(Stored items from a collection)
-- Opening Marker --

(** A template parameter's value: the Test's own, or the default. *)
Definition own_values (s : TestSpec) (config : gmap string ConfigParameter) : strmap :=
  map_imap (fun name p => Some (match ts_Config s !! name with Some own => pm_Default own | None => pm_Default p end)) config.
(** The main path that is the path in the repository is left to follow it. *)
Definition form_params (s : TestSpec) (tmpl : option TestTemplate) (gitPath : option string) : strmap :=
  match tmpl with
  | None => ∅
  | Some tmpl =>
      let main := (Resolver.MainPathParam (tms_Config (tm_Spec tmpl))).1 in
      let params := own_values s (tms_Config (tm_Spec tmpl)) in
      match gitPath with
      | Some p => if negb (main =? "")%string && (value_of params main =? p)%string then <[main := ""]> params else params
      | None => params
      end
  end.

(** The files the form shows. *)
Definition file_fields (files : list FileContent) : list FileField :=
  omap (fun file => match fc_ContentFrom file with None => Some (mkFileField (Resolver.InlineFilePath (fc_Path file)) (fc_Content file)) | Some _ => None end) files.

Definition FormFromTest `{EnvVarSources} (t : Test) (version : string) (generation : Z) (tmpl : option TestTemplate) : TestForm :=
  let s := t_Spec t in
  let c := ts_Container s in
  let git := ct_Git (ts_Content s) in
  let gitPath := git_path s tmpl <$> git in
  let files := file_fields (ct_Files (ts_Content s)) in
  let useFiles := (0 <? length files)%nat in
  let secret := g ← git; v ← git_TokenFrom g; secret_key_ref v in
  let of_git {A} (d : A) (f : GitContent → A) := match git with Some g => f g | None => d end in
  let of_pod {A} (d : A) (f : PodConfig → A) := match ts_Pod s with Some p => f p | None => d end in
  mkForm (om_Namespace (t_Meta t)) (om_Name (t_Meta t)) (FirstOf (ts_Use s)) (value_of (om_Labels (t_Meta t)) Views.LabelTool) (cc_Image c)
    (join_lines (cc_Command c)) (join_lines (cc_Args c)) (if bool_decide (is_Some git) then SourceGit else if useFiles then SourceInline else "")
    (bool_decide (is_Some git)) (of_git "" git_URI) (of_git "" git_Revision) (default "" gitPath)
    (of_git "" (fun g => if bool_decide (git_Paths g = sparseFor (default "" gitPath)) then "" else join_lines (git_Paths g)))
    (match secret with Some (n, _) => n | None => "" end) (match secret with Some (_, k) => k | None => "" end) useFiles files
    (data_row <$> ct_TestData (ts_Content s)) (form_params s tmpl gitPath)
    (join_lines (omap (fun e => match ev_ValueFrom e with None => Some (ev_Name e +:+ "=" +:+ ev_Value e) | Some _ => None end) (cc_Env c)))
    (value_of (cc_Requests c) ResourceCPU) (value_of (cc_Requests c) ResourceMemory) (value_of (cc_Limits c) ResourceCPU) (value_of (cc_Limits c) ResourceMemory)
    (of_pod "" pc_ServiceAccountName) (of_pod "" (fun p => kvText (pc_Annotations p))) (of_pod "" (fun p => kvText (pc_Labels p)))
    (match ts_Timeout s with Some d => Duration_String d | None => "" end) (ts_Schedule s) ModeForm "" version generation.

-- Closing Marker --

▶ _What is expected_
Take the stretch of lines above from the one containing "(** The files the form shows. *)" through the one containing "(match secret with Some (n, _)" and repeat it exactly, adding no other line.

▶ _Written response_
(** The files the form shows. *)
Definition file_fields (files : list FileContent) : list FileField :=
  omap (fun file => match fc_ContentFrom file with None => Some (mkFileField (Resolver.InlineFilePath (fc_Path file)) (fc_Content file)) | Some _ => None end) files.

Definition FormFromTest `{EnvVarSources} (t : Test) (version : string) (generation : Z) (tmpl : option TestTemplate) : TestForm :=
  let s := t_Spec t in
  let c := ts_Container s in
  let git := ct_Git (ts_Content s) in
  let gitPath := git_path s tmpl <$> git in
  let files := file_fields (ct_Files (ts_Content s)) in
  let useFiles := (0 <? length files)%nat in
  let secret := g ← git; v ← git_TokenFrom g; secret_key_ref v in
  let of_git {A} (d : A) (f : GitContent → A) := match git with Some g => f g | None => d end in
  let of_pod {A} (d : A) (f : PodConfig → A) := match ts_Pod s with Some p => f p | None => d end in
  mkForm (om_Namespace (t_Meta t)) (om_Name (t_Meta t)) (FirstOf (ts_Use s)) (value_of (om_Labels (t_Meta t)) Views.LabelTool) (cc_Image c)
    (join_lines (cc_Command c)) (join_lines (cc_Args c)) (if bool_decide (is_Some git) then SourceGit else if useFiles then SourceInline else "")
    (bool_decide (is_Some git)) (of_git "" git_URI) (of_git "" git_Revision) (default "" gitPath)
    (of_git "" (fun g => if bool_decide (git_Paths g = sparseFor (default "" gitPath)) then "" else join_lines (git_Paths g)))
    (match secret with Some (n, _) => n | None => "" end) (match secret with Some (_, k) => k | None => "" end) useFiles files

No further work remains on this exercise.